Saturday, July 24, 2010

My son, our son…

My son, our son, Brendan, who for almost three years had been in New Orleans, doing what he, by himself, could do to help those he can to recover from Katrina, is now in Haiti.

Keep in mind that when he went to New Orleans, this parent’s advice was pretty much limited to, “Watch your ass.”

“Yeah, Pops,” I think he, hardly convincingly, told me then.

And then there was that bullet.

That bullet.

Shattering the drywall, only inches above my son’s head in the shower, while my son, my loved son, himself showered.

And, then, more bullets.

In rooms below.

In the very same apartment. From somewhere in the street. From somewhere in the street that might have, could have, killed my son.

My good, my loved, my second son.

And now Haiti.

“Watch your ass,” I tell him again on the phone.

“Ten days, Pops.

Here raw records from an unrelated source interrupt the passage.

(* ===== verification/GoIO.v ===== *)
(** * Byte streams: the parts of [io] that the repository uses

    A reader is the bytes the peer has sent and the error the next read
    returns once they are used up ([io.EOF] after an orderly close).  A writer
    is the bytes accepted so far and, when the connection is about to break,
    how many more it accepts. *)

From S2P Require Import Prelude.

Inductive io_error :=
  | EOF
  | ErrUnexpectedEOF
  | IOOther (msg : string).

#[global] Instance io_error_eq_dec : EqDecision io_error.
Proof. solve_decision. Defined.

Record reader := Reader { r_data : bytes; r_fin : io_error }.
Record writer := Writer { w_out : bytes; w_room : option nat }.

(** [io.ReadFull(r, buf)] with [len(buf) = n]. *)
Definition ReadFull (n : Z) : eff reader io_error bytes := λ r,
  if n <=? Z.of_nat (length (r_data r)) then
    (Ok (take (Z.to_nat n) (r_data r)), Reader (drop (Z.to_nat n) (r_data r)) (r_fin r))
  else
    (Err (match r_data r, r_fin r with
          | _ :: _, EOF => ErrUnexpectedEOF
          | _, e => e
          end), Reader [] (r_fin r)).

(** [w.Write(p)]: all of [p], or a prefix and an error. *)
Definition Write (p : bytes) : eff writer io_error unit := λ w,
  match w_room w with
  | None => (Ok tt, Writer (w_out w ++ p) None)
  | Some k =>
      if (length p <=? k)%nat then (Ok tt, Writer (w_out w ++ p) (Some (k - length p)%nat))
      else (Err (IOOther "short write"), Writer (w_out w ++ take k p) (Some 0%nat))
  end.

Lemma ReadFull_app p rest fin :
  ReadFull (Z.of_nat (length p)) (Reader (p ++ rest) fin) = (Ok p, Reader rest fin).
Proof.
  unfold ReadFull; simpl. rewrite length_app, Nat2Z.id.
  rewrite (proj2 (Z.leb_le _ _)) by lia.
  by rewrite take_app_length, drop_app_length.
Qed.

Lemma ReadFull_Ok n r p r' :
  0 ≤ n → ReadFull n r = (Ok p, r') →
  Z.of_nat (length p) = n ∧ r_data r = p ++ r_data r' ∧ r_fin r' = r_fin r.
Proof.
  intros Hn. unfold ReadFull. destruct (Z.leb_spec n (Z.of_nat (length (r_data r)))); [|done].
  intros [= <- <-]; simpl. rewrite length_take, take_drop. split; [lia|done].
Qed.

Lemma ReadFull_short n r :
  Z.of_nat (length (r_data r)) < n →
  ∃ e, ReadFull n r = (Err e, Reader [] (r_fin r)) ∧
       (e = EOF → r_data r = [] ∧ r_fin r = EOF).
Proof.
  intros Hn. unfold ReadFull. rewrite (proj2 (Z.leb_gt _ _)) by lia.
  eexists; split; [done|]. destruct (r_data r), (r_fin r); naive_solver.
Qed.

Lemma split_byte_two sep s a b :
  split_byte sep s = [a; b] ↔ s = a ++ sep :: b ∧ (sep ∉ a) ∧ (sep ∉ b).
Proof.
  split; [|intros (-> & Ha & Hb); by rewrite split_byte_app, split_byte_none].
  revert a b. induction s as [|c s IH]; intros a b; cbn; [done|].
  destruct (split_byte_cons sep s) as (w & ws & E). rewrite E.
  destruct (decide (c = sep)) as [->|Hc].
  - intros [= <- <- ->]. apply split_byte_one in E as [-> ?]. set_solver.
  - intros [= <- ->]. destruct (IH w b E) as (-> & ? & ?). set_solver.
Qed.

(** ** Trimming *)

(** Neither starts nor ends with the encoding of a space. *)
Definition trimmed (s : bytes) : Prop :=
  strip_first space_encodings s = None ∧
  strip_first (map (@rev byte) space_encodings) (rev s) = None.

Lemma space_encodings_nonempty :
  ([] ∉ space_encodings) ∧ ([] ∉ map (@rev byte) space_encodings).
Proof. split; decide_by_vm. Qed.

Lemma strip_first_prefix ps s t : strip_first ps (s ++ t) = None → strip_first ps s = None.
Proof.
  intros H. destruct (strip_first ps s) as [r|] eqn:E; [|done].
  apply strip_first_Some in E as (p & Hp & ->). exfalso.
  rewrite <- app_assoc in H. by apply (strip_first_None _ _ p (r ++ t) H Hp).
Qed.

Lemma trim_space_trimmed s : trimmed (trim_space s).
Proof.
  unfold trim_space, trim_right. set (l := trim_left space_encodings s).
  assert (Hl : strip_first space_encodings l = None).
  { apply strip_all_done; [apply space_encodings_nonempty|done]. }
  set (r := strip_all (length l) (map (@rev byte) space_encodings) (rev l)).
  split; [|rewrite rev_involutive].
  - destruct (strip_all_suffix (map (@rev byte) space_encodings) (length l) (rev l)) as [k Hk].
    fold r in Hk. apply (f_equal (@rev byte)) in Hk. rewrite rev_involutive, rev_app_distr in Hk.
    rewrite Hk in Hl. by eapply strip_first_prefix.
  - apply strip_all_done; [apply space_encodings_nonempty|by rewrite length_rev].
Qed.

Lemma elem_of_reverse_rev {A} (x : A) l : x ∈ rev l ↔ x ∈ l.
Proof. rewrite !list_elem_of_In. symmetry. apply in_rev. Qed.

(** Trimming removes nothing but spaces. *)
Lemma strip_all_keeps ps fuel s b :
  Forall (λ p, b ∉ p) ps → b ∈ s → b ∈ strip_all fuel ps s.
Proof.
  intros Hps. revert s. induction fuel as [|fuel IH]; intros s Hb; cbn; [done|].
  destruct (strip_first ps s) as [r|] eqn:E; [|done].
  apply strip_first_Some in E as (p & Hp & ->). apply IH.
  rewrite Forall_forall in Hps. specialize (Hps p Hp). set_solver.
Qed.

Lemma TrimSpace_dot s : x2e ∈ bytes_of s → TrimSpace s ≠ "".
Proof.
  intros Hd E. enough (x2e ∈ trim_space (bytes_of s)) as Hin.
  { apply (f_equal bytes_of) in E. unfold TrimSpace in E. rewrite bytes_of_string_of in E.
    rewrite E in Hin. by apply not_elem_of_nil in Hin. }
  unfold trim_space, trim_right, trim_left.
  assert (Hdots : Forall (λ p, x2e ∉ p) space_encodings ∧
    Forall (λ p, x2e ∉ p) (map (@rev byte) space_encodings))
    by (split; decide_by_vm).
  rewrite elem_of_reverse_rev. apply strip_all_keeps; [apply Hdots|].
  rewrite elem_of_reverse_rev. apply strip_all_keeps; [apply Hdots|done].
Qed.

Ten days, I’m off to Haiti,” he tells me.

This, the reckless son.

He, as a boy, given to barreling full-speed down a Vermont dirt-road hill on a bike, his mother holding her breath behind him, his father never knowing until years later.

He, who, as a kid, saw an electrified fence and saw an opportunity for a charge, even if it meant putting his stream of pee in the line of fire.

He, who showed up for his college graduation road-rashed—chin, legs, arms—after doing a handlebar-sault racing, pre-grad, post-alcohol, to a bar.